L’alternanza tra stati di agitazione e momenti di quiete è parte integrante del terreno esistere: secondo l’imperscrutabile ciclo degli eventi, sollecitati in differenti modi e da vari agenti, presumibilmente nuovi maltempi interni arriveranno, facendo avvertire turbamenti ancor più forti. Come ricordato dai Giorgieness, è cosa opportuna, anziché attendere la fine della tempesta, ricercare l’armonia tra le oscillazioni dello spirito nell’immediato: tener presente che, malgrado gli sconvolgimenti, è uno stato raggiungibile può risultare salvifico.

Forse è questa la mia libertà
Chiamami tempesta
Come il vento che distruggerà
Ogni tua certezza

La redazione di Libero Pensiero News ha avuto il piacere di intervistare la frontwoman dei Giorgieness, Giorgia D’Eraclea, che ha cortesemente risposto ad alcune nostre domande in merito l’ultimo degli inediti pubblicati dalla band d’appartenenza “Tempesta”, prodotto da Ramiro Levy, Marco Olivi e Napoleone e in uscita il 3 febbraio per la label Sound To Be. L’intervista completa:

Ciao Giorgia, ti ringraziamo innanzitutto per essere qui con noi. Nella lingua inglese il suffisso -ness, che viene utilizzato per formare sostantivi astratti dagli aggettivi, indica l’essere in un dato modo. Quale motivazione vi ha spinti ad inserire tale elemento morfologico nel nome della vostra band?

«Fin dalla mia prima infanzia mio padre mi ha fatto da Cicerone nella mia personale perlustrazione del mondo della musica, educandomi ad un ascolto attento e consapevole. Ho iniziato a muovere i miei primi passi suonando la chitarra, strumento che ho sempre avuto in casa ma che non ho mai approfondito (se non tramite qualche corso spot). La prima band l’ho fondata insieme alla mia migliore amica quando avevamo all’incirca quattordici anni; da lì non mi sono mai fermata finché nel 2011 è nato il mio attuale progetto musicale. Spinta dall’urgenza di comunicare un nome d’arte ai locali dove andavo a suonare da solista i miei primi componimenti, ho optato per Giorgieness, nickname che utilizzavo online nato dall’unione del mio nome di battesimo Giorgia + il cognome del cantante e paroliere dei Social Distortion Mike Ness. Nonostante di tempo da allora ne sia passato, ho deciso comunque di tenerlo immutato attribuendogli un nuovo significato:“giorgiezza”. Giorgieness è l’anima di ciò che sono realmente, nonché la voglia comunicare in note un intenso vissuto che ha la presunzione di dover essere raccontato.»

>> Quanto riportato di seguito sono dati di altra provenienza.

(** * Payment settlement pipeline of the storefront backend

    A shallow embedding of the Razorpay routes ([/api/razorpay]: create-order,
    verify-payment, payment lookup, refund), of the generic order and
    payment routes ([/api/orders], [/api/payments]: create, read by id,
    delete, status), of the subcategory routes that write
    ([/api/subcategories]: create, delete, toggle) and of the Mongoose
    models they use (Order, Payment, Category, Subcategory).

    Conventions of the embedding.
    - A JSON string field is an [option string]; [None] stands for a field
      that is absent ([undefined]).  In the routes' own tests ([!x],
      [x || d], [x?.f]) an explicit [null] behaves as an absent field does;
      where the code tells the two apart (the default of [currency]) the
      field is a [JS.Field], and a payload that gives [null] to a path with
      a schema default is outside the payload types.  A string is the
      sequence of the UTF-8 bytes of a well-formed text; [JS.length] counts
      its UTF-16 code units, as [s.length] and [maxlength] do.
    - A JSON number field is an [option Q] that holds the value of a finite
      IEEE 754 double ([JS.double]).  Comparisons, [Math.round] and the
      truth tests are exact on such values; a product or a quotient is
      rounded to the nearest double, ties to even ([JS.fl], [JS.mul],
      [JS.div]).  A result beyond the largest double ([Infinity] in the
      code) is outside the model: the theorems that depend on a product
      assume it finite ([JS.finite]).
    - A Mongo collection is the list of its documents in insertion order;
      an ObjectId is the number its 24 hexadecimal digits denote, and the
      driver hands out fresh ones from a counter.
    - Of Mongoose, what the schemas use: casting, defaults, [required],
      [min], [enum], [maxlength], [trim], the [pre('save')] hooks and the
      unique indexes; of [lowercase], the letters A to Z (a text with other
      capital letters in an e-mail address is outside the model).
    - [new Date()] is the parameter [now] of a handler.
    - [console.log] calls are dropped. *)

From Stdlib Require Import ZArith NArith QArith Qround Qabs Qpower List String Ascii Bool
  Lia Lqa.
From Stdlib Require Import Strings.Byte DecimalString DecimalN.
Import ListNotations.

Local Open Scope string_scope.

(* ===================================================================== *)
(** ** JavaScript values and operators used by the routes *)
(* ===================================================================== *)

Module JS.

(** Truthiness of a string-valued field: absent and [""] are falsy. *)
Definition truthy_str (s : option string) : bool :=
  match s with
  | Some s => negb (String.eqb s "")
  | None => false
  end.

(** [s || d] for a string-valued field. *)
Definition or_str (s : option string) (d : string) : string :=
  match s with
  | Some v => if String.eqb v "" then d else v
  | None => d
  end.

(** [s || null]. *)
Definition or_null (s : option string) : option string :=
  if truthy_str s then s else None.

(** Truthiness of a number-valued field: absent and [0] are falsy. *)
Definition truthy_num (x : option Q) : bool :=
  match x with
  | Some q => negb (Qeq_bool q 0)
  | None => false
  end.

(** [x || d] for a number-valued field. *)
Definition or_num (x : option Q) (d : Q) : Q :=
  match x with
  | Some q => if Qeq_bool q 0 then d else q
  | None => d
  end.

(** [x <= 0] and [x > 0] on numbers ([false] on an absent operand, as
    comparisons with [undefined] are). *)
Definition le0 (x : option Q) : bool :=
  match x with Some q => Qle_bool q 0 | None => false end.

Definition gt0 (x : option Q) : bool :=
  match x with Some q => negb (Qle_bool q 0) | None => false end.
Lemma shr_fexp_spec (m e : Z) (l : location) :
  0 <= m -> e <= fexp (Zdigits2 m + e) ->
  forall mrs e', shr_fexp prec emax m e l = (mrs, e') ->
  e' = fexp (Zdigits2 m + e) /\ 0 <= shr_m mrs /\
  shr_m mrs * 2 ^ (e' - e) <= m /\ canon (shr_m mrs) e' /\
  (inexact mrs = true -> l <> loc_Exact \/ shr_m mrs * 2 ^ (e' - e) < m).
Proof.
  intros Hm He mrs e' Heq. unfold shr_fexp in Heq.
  set (n := fexp (Zdigits2 m + e) - e) in *.
  assert (Hx : 0 <= shr_m (shr_record_of_loc m l))
    by (rewrite shr_record_of_loc_m; exact Hm).
  destruct (shr_shifted (shr_record_of_loc m l) e n Hx) as [Hs He'].
  rewrite Heq in Hs, He'. cbn [fst snd] in Hs, He'.
  replace (Z.max n 0) with n in * by lia.
  destruct Hs as (H0 & Hdiv & Hin). rewrite shr_record_of_loc_m in Hdiv, Hin.
  assert (Hn : e' - e = n) by lia. rewrite Hn.
  assert (Hp : 0 < 2 ^ n) by (apply Z.pow_pos_nonneg; lia).
  split; [lia|]. split; [exact H0|]. split.
  { rewrite Hdiv, Z.mul_comm. apply Z.mul_div_le. lia. }
  split.
  - unfold canon. rewrite Hdiv.
    destruct (Z_lt_le_dec n (Zdigits2 m)) as [Hlt|Hge].
    + assert (0 < m) by (destruct m; cbn in Hlt; lia).
      destruct (Zdigits2_div_pow2 m n) as [Hd _]; try lia.
      rewrite Hd. replace (Zdigits2 m - n + e') with (Zdigits2 m + e) by lia. lia.
    + rewrite Zdigits2_div_pow2_small by lia. cbn [Zdigits2].
      subst n. unfold SpecFloat.fexp in *. lia.
  - intros Hi. destruct (Hin Hi) as [Hl|Hlt]; [left|right; exact Hlt].
    eapply shr_record_of_loc_inexact; exact Hl.
Qed.

Lemma binary_round_aux_rounded (sx : bool) (m e : Z) (l : location) :
  0 <= m -> e <= fexp (Zdigits2 m + e) ->
  rounded sx m e l (binary_round_aux prec emax sx m e l).
Proof.
  intros Hm He. unfold binary_round_aux.
  destruct (shr_fexp prec emax m e l) as [mrs1 e1] eqn:E1.
  destruct (shr_fexp_spec m e l Hm He _ _ E1) as (He1 & Hm1 & Hle1 & Hc1 & Hin1).
  set (mr := round_nearest_even (shr_m mrs1) (loc_of_shr_record mrs1)).
  assert (Hmr : mr = shr_m mrs1 \/ (mr = shr_m mrs1 + 1 /\ inexact mrs1 = true))
    by apply round_nearest_even_cases.
  assert (Hmr0 : 0 <= mr) by lia.
  assert (Hmr_ge : shr_m mrs1 <= mr) by lia.
  assert (Hed : e1 <= fexp (Zdigits2 mr + e1)).
  { unfold canon in Hc1. rewrite <- Hc1 at 1. apply fexp_le.
    pose proof (Zdigits2_le (shr_m mrs1) mr). lia. }
  destruct (shr_fexp prec emax mr e1 loc_Exact) as [mrs2 e2] eqn:E2.
  destruct (shr_fexp_spec mr e1 loc_Exact Hmr0 Hed _ _ E2) as (He2 & Hm2 & Hle2 & Hc2 & _).
  apply (Rounded sx m e l _ (shr_m mrs1) e1 mr (shr_m mrs2) e2); auto; try lia.
  destruct Hmr as [->|[-> Hi]]; [left; reflexivity|right].
  split; [reflexivity|]. apply Hin1. exact Hi.
Qed.

Lemma rounded_cases (sx : bool) (m e : Z) (l : location) (r : spec_float) :
  rounded sx m e l r ->
  valid_binary prec emax r = true /\
  (r = S754_zero sx \/ r = S754_infinity sx \/ exists p e', r = S754_finite sx p e').
Proof.
  intros [m1 e1 mr m' e' _ _ _ _ Hm' _ _ Hc ->].
  destruct m' as [|p|p]; [cbn; auto| |lia].
  destruct (Z.leb_spec e' (emax - prec)) as [Hle|Hgt].
  - split; [apply canon_valid; assumption|]. right. right. eauto.
  - cbn. auto.
Qed.

Local Open Scope Q_scope.

(** Rounding does not cross a representable bound. *)
Lemma rounded_bounded (sx : bool) (m e : Z) (l : location) (r : spec_float)
      (mB eB : Z) :
  rounded sx m e l r ->
  (0 <= m)%Z -> (e <= fexp (Zdigits2 m + e))%Z ->
  (0 < mB)%Z -> canon mB eB -> (eB <= emax - prec)%Z ->
  Qval m e <= Qval mB eB ->
  (l <> loc_Exact -> Qval m e < Qval mB eB) ->
  r = S754_zero sx \/
  exists p e', r = S754_finite sx p e' /\ Qval (Zpos p) e' <= Qval mB eB.
Proof.
  intros [m1 e1 mr m' e' He1 Hm1 Hle1 Hmr Hm' Hee Hle' Hc ->]
         Hm He HmB HcB HeB Hle Hlt.
  assert (Hv1 : Qval m1 e1 <= Qval m e).
  { replace e1 with (e + (e1 - e))%Z by lia.
    rewrite <- Qval_scale by lia. apply Qval_le. exact Hle1. }
  assert (HvR : Qval mr e1 <= Qval mB eB).
  { destruct Hmr as [->|[-> Hcause]].
    - eapply Qle_trans; eassumption.
    - assert (Hs : Qval m1 e1 < Qval mB eB).
      { destruct Hcause as [Hl|Hl].
        - eapply Qle_lt_trans; [exact Hv1|]. apply Hlt. exact Hl.
        - eapply Qlt_le_trans; [|exact Hle].
          replace e1 with (e + (e1 - e))%Z by lia.
          rewrite <- Qval_scale by lia. apply Qval_lt. exact Hl. }
      assert (HeB1 : (e1 <= eB)%Z).
      { destruct (Z.eq_dec m 0) as [->|Hne].
        - cbn [Zdigits2] in He1, He. unfold canon in HcB.
          pose proof (emin_le_fexp (Zdigits2 mB + eB)).
          unfold SpecFloat.fexp in He1, He. lia.
        - pose proof (Qval_le_magnitude m e mB eB ltac:(lia) HmB Hle) as Hmag.
          unfold canon in HcB. rewrite <- HcB, He1. apply fexp_le. exact Hmag. }
      replace eB with (e1 + (eB - e1))%Z in Hs |- * by lia.
      rewrite <- Qval_scale in Hs |- * by lia.
      apply Qval_lt_inv in Hs. apply Qval_le. lia. }
  assert (Hv' : Qval m' e' <= Qval mr e1).
  { replace e' with (e1 + (e' - e1))%Z by lia.
    rewrite <- Qval_scale by lia. apply Qval_le. exact Hle'. }
  destruct m' as [|p|p]; [left; reflexivity| |lia]. right.
  assert (Hvp : Qval (Zpos p) e' <= Qval mB eB) by (eapply Qle_trans; eassumption).
  pose proof (Qval_le_magnitude (Zpos p) e' mB eB ltac:(lia) HmB Hvp) as Hmag.
  assert (e' <= eB)%Z.
  { unfold canon in Hc, HcB. rewrite <- Hc, <- HcB. apply fexp_le. exact Hmag. }
  destruct (Z.leb_spec e' (emax - prec)); [|lia].
  exists p, e'. auto.
Qed.

Local Close Scope Q_scope.

(** *** Operations *)

Lemma fin_le_signed (B : Q) (s : bool) (x : spec_float) :
  fin_le B s x -> signed s x.
Proof. intros [->|(p & e & -> & _)]; unfold signed; eauto. Qed.

Lemma fin_le_weaken (B B' : Q) (s : bool) (x : spec_float) :
  (B <= B')%Q -> fin_le B s x -> fin_le B' s x.
Proof.
  intros HB [->|(p & e & -> & H)]; [left; reflexivity|right].
  exists p, e. split; [reflexivity|]. eapply Qle_trans; eassumption.
Qed.

Lemma rounded_fin_le (sx : bool) (m e : Z) (l : location) (r : spec_float) (B : Q) :
  rounded sx m e l r ->
  0 <= m -> e <= fexp (Zdigits2 m + e) -> repr B ->
  (Qval m e <= B)%Q -> (l <> loc_Exact -> (Qval m e < B)%Q) ->
  fin_le B sx r.
Proof.
  intros Hr Hm He (mB & eB & HmB & HcB & HeB & HB) Hle Hlt.
  destruct (rounded_bounded sx m e l r mB eB Hr Hm He HmB HcB HeB)
    as [->|(p & e' & -> & Hv)].
  - rewrite <- HB. exact Hle.
  - intros Hl. rewrite <- HB. apply Hlt. exact Hl.
  - left. reflexivity.
  - right. exists p, e'. split; [reflexivity|]. rewrite HB. exact Hv.
Qed.

Lemma iter_xO (d mx : positive) :
  Zpos (Pos.iter xO mx d) = Zpos mx * 2 ^ Zpos d.
Proof.
  induction d as [|d IH] using Pos.peano_ind.
  - cbn [Pos.iter]. rewrite Pos2Z.inj_xO. change (2 ^ 1) with 2. lia.
  - rewrite Pos.iter_succ, Pos2Z.inj_xO, IH, Pos2Z.inj_succ.
    rewrite Z.pow_succ_r by lia. lia.
Qed.

Lemma shl_align_spec (mx : positive) (ex ex' : Z) :
  let k := Z.max (ex - ex') 0 in
  Zpos (fst (shl_align mx ex ex')) = Zpos mx * 2 ^ k /\
  snd (shl_align mx ex ex') = ex - k.
Proof.
  unfold shl_align. destruct (ex' - ex) as [|d|d] eqn:E; cbn [fst snd].
  - replace (Z.max (ex - ex') 0) with 0 by lia. cbn. lia.
  - replace (Z.max (ex - ex') 0) with 0 by lia. cbn. lia.
  - replace (Z.max (ex - ex') 0) with (Zpos d) by lia.
    rewrite iter_xO. lia.
Qed.

Lemma binary_round_rounded (sx : bool) (mx : positive) (ex : Z) :
  exists mz ez,
    rounded sx (Zpos mz) ez loc_Exact (binary_round prec emax sx mx ex) /\
    ez <= fexp (Zdigits2 (Zpos mz) + ez) /\
    (Qval (Zpos mz) ez == Qval (Zpos mx) ex)%Q.
Proof.
  unfold binary_round.
  pose proof (shl_align_spec mx ex (fexp (Zpos (digits2_pos mx) + ex))) as Hs.
  destruct (shl_align mx ex (fexp (Zpos (digits2_pos mx) + ex))) as [mz ez].
  cbn [fst snd] in Hs. cbv zeta in Hs. destruct Hs as [Hmz Hez].
  set (k := Z.max (ex - fexp (Zpos (digits2_pos mx) + ex)) 0) in *.
  assert (Hk : 0 <= k) by lia.
  assert (Hd : Zdigits2 (Zpos mz) + ez = Zpos (digits2_pos mx) + ex).
  { rewrite Hmz, Zdigits2_mul_pow2 by lia. cbn [Zdigits2]. lia. }
  assert (He : ez <= fexp (Zdigits2 (Zpos mz) + ez)) by (rewrite Hd; lia).
  exists mz, ez. split; [|split].
  - apply binary_round_aux_rounded; [lia|exact He].
  - exact He.
  - rewrite Hmz, Qval_scale by lia. replace (ez + k) with ex by lia. reflexivity.
Qed.

Lemma binary_round_valid (sx : bool) (mx : positive) (ex : Z) :
  valid (binary_round prec emax sx mx ex) /\
  signed sx (binary_round prec emax sx mx ex).
Proof.
  destruct (binary_round_rounded sx mx ex) as (mz & ez & Hr & _ & _).
  apply rounded_cases in Hr. exact Hr.
Qed.

Lemma binary_round_fin_le (sx : bool) (mx : positive) (ex : Z) (B : Q) :
  repr B -> (Qval (Zpos mx) ex <= B)%Q ->
  fin_le B sx (binary_round prec emax sx mx ex).
Proof.
  intros HB Hle.
  destruct (binary_round_rounded sx mx ex) as (mz & ez & Hr & He & Hv).
  eapply rounded_fin_le; try eassumption; try lia.
  - rewrite Hv. exact Hle.
  - intros H. exfalso. apply H. reflexivity.
Qed.

(** Conversion to the format. *)
Lemma convert_valid (x : spec_float) : valid (convert prec emax x).
Proof.
  destruct x as [s|s| |s m e]; try reflexivity.
  apply binary_round_valid.
Qed.

Lemma convert_fin_le (B : Q) (s : bool) (x : spec_float) :
  repr B -> fin_le B s x -> fin_le B s (convert prec emax x).
Proof.
  intros HB [->|(p & e & -> & H)]; [left; reflexivity|].
  cbn [convert]. apply binary_round_fin_le; assumption.
Qed.

Lemma convert_nan (x : spec_float) :
  convert prec emax x = S754_nan -> x = S754_nan.
Proof.
  destruct x as [s|s| |s m e]; cbn [convert]; try congruence.
  intros H. destruct (binary_round_valid s m e) as [_ [E|[E|(p & e' & E)]]];
    rewrite E in H; discriminate.
Qed.

(** Conversion of an integer. *)
Lemma binary_normalize_valid (z e : Z) :
  valid (binary_normalize prec emax z e false) /\
  signed (z <? 0) (binary_normalize prec emax z e false).
Proof.
  destruct z as [|p|p]; cbn [binary_normalize].
  - split; [reflexivity|]. left. reflexivity.
  - apply binary_round_valid.
  - apply binary_round_valid.
Qed.

Lemma binary_normalize_fin_le (z e : Z) (B : Q) :
  repr B -> (Qval (Z.abs z) e <= B)%Q ->
  fin_le B (z <? 0) (binary_normalize prec emax z e false).
Proof.
  intros HB Hle. destruct z as [|p|p]; cbn [binary_normalize].
  - left. reflexivity.
  - apply binary_round_fin_le; assumption.
  - apply binary_round_fin_le; assumption.
Qed.

(** Multiplication. *)
Lemma Zdigits2_pow2 (k : Z) : 0 <= k -> Zdigits2 (2 ^ k) = k + 1.
Proof.
  intros Hk. replace (2 ^ k) with (1 * 2 ^ k) by lia.
  rewrite Zdigits2_mul_pow2 by lia. change (Zdigits2 1) with 1. lia.
Qed.

Lemma Zdigits2_mul_ge (a b : Z) :
  0 < a -> 0 < b -> Zdigits2 a + Zdigits2 b - 1 <= Zdigits2 (a * b).
Proof.
  intros Ha Hb.
  pose proof (Zdigits2_bounds a Ha) as [Hla _].
  pose proof (Zdigits2_bounds b Hb) as [Hlb _].
  pose proof (Zdigits2_pos a Ha). pose proof (Zdigits2_pos b Hb).
  assert (Hp : 2 ^ (Zdigits2 a - 1 + (Zdigits2 b - 1)) <= a * b).
  { rewrite Z.pow_add_r by lia.
    assert (0 < 2 ^ (Zdigits2 a - 1)) by (apply Z.pow_pos_nonneg; lia).
    assert (0 < 2 ^ (Zdigits2 b - 1)) by (apply Z.pow_pos_nonneg; lia).
    nia. }
  assert (0 < 2 ^ (Zdigits2 a - 1 + (Zdigits2 b - 1))) by (apply Z.pow_pos_nonneg; lia).
  pose proof (Zdigits2_le (2 ^ (Zdigits2 a - 1 + (Zdigits2 b - 1))) (a * b) ltac:(lia)) as Hle.
  rewrite Zdigits2_pow2 in Hle by lia. lia.
Qed.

Dagli albori della vostra carriera ad oggi i Giorgieness hanno dato prova di aver acquisito una maggiore padronanza dei vostri mezzi, oltreché una notevole poliedricità: se prima il suono era più violento, ora sembrerebbe essere più ragionato. Quanto ha influito il background musicale?

«Come accennato, in famiglia c’è sempre stata una grande passione riguardo ciò che concerne la musica, in tutte le sue forme: mio padre grande ascoltatore di rock e cantautorato americano, mia madre amante dei parolieri nostrani ed infine una Giorgia adolescente appassionata di punk rock. Questo melting pot ha indubbiamente influenzato il mio modo di intendere e fare musica.»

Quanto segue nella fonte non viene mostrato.